Each line from the one with "unfold truncate63. destruct" through the last line of the records must be output exactly, both ends included.

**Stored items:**
+ + + + +
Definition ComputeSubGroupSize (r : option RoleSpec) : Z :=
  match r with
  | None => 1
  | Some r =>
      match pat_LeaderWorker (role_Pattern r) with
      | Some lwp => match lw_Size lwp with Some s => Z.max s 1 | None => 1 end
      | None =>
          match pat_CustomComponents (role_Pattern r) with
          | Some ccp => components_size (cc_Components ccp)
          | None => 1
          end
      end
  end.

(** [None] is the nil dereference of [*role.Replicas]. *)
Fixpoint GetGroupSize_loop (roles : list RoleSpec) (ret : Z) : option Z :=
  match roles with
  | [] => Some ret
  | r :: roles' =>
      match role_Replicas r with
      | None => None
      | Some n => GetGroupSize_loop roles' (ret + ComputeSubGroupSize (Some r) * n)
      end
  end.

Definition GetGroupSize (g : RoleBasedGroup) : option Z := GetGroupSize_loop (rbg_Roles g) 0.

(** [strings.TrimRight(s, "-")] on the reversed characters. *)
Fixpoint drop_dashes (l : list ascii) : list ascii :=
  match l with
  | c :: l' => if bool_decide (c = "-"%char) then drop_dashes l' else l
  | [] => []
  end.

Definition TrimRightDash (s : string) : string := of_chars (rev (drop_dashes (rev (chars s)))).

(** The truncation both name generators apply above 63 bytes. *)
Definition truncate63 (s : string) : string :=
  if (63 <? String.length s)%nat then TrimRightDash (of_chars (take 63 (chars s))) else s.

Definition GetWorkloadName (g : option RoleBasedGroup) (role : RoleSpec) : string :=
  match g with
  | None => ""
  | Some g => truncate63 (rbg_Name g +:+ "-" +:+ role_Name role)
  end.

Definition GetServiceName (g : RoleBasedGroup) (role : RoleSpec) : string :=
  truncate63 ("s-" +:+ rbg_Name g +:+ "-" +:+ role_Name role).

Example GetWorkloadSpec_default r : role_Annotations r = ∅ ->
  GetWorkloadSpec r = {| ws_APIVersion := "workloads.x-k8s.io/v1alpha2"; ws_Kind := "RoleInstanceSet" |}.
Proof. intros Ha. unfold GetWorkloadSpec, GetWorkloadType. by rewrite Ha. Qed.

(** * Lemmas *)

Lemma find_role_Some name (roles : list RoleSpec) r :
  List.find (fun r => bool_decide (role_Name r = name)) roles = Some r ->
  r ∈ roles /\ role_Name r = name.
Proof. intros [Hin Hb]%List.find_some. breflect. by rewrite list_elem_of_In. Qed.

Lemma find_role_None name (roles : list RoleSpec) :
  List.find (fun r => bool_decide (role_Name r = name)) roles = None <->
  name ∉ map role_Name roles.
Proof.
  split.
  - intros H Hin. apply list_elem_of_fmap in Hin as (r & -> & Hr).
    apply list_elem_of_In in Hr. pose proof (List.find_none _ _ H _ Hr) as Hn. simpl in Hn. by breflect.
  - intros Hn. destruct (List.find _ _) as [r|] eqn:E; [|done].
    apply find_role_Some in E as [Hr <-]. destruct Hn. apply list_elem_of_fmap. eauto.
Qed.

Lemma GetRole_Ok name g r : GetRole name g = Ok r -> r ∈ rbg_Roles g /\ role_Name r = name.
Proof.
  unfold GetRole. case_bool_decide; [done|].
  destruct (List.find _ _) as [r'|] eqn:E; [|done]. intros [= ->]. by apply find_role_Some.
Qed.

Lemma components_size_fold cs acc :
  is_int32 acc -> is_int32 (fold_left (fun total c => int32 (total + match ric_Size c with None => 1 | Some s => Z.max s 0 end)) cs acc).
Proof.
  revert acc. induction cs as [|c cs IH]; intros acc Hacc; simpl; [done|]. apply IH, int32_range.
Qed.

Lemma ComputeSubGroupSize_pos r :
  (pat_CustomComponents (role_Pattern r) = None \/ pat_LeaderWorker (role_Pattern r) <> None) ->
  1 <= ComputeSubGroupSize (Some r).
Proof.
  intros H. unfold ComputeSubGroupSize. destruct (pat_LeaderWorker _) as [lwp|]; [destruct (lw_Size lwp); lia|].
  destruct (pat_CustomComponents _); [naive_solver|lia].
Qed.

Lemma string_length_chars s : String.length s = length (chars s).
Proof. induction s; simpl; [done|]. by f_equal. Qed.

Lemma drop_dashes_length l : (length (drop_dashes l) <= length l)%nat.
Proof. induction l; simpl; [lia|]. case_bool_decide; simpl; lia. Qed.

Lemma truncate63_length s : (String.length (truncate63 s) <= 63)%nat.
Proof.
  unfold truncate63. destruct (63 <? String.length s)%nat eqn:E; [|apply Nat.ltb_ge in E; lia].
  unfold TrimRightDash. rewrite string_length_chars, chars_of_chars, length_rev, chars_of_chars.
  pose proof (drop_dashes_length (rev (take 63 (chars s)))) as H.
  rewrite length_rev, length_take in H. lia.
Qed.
+ + + + +
**SOLUTION TO THE EXERCISE:**
  unfold truncate63. destruct (63 <? String.length s)%nat eqn:E; [|apply Nat.ltb_ge in E; lia].
  unfold TrimRightDash. rewrite string_length_chars, chars_of_chars, length_rev, chars_of_chars.
  pose proof (drop_dashes_length (rev (take 63 (chars s)))) as H.
  rewrite length_rev, length_take in H. lia.
Qed.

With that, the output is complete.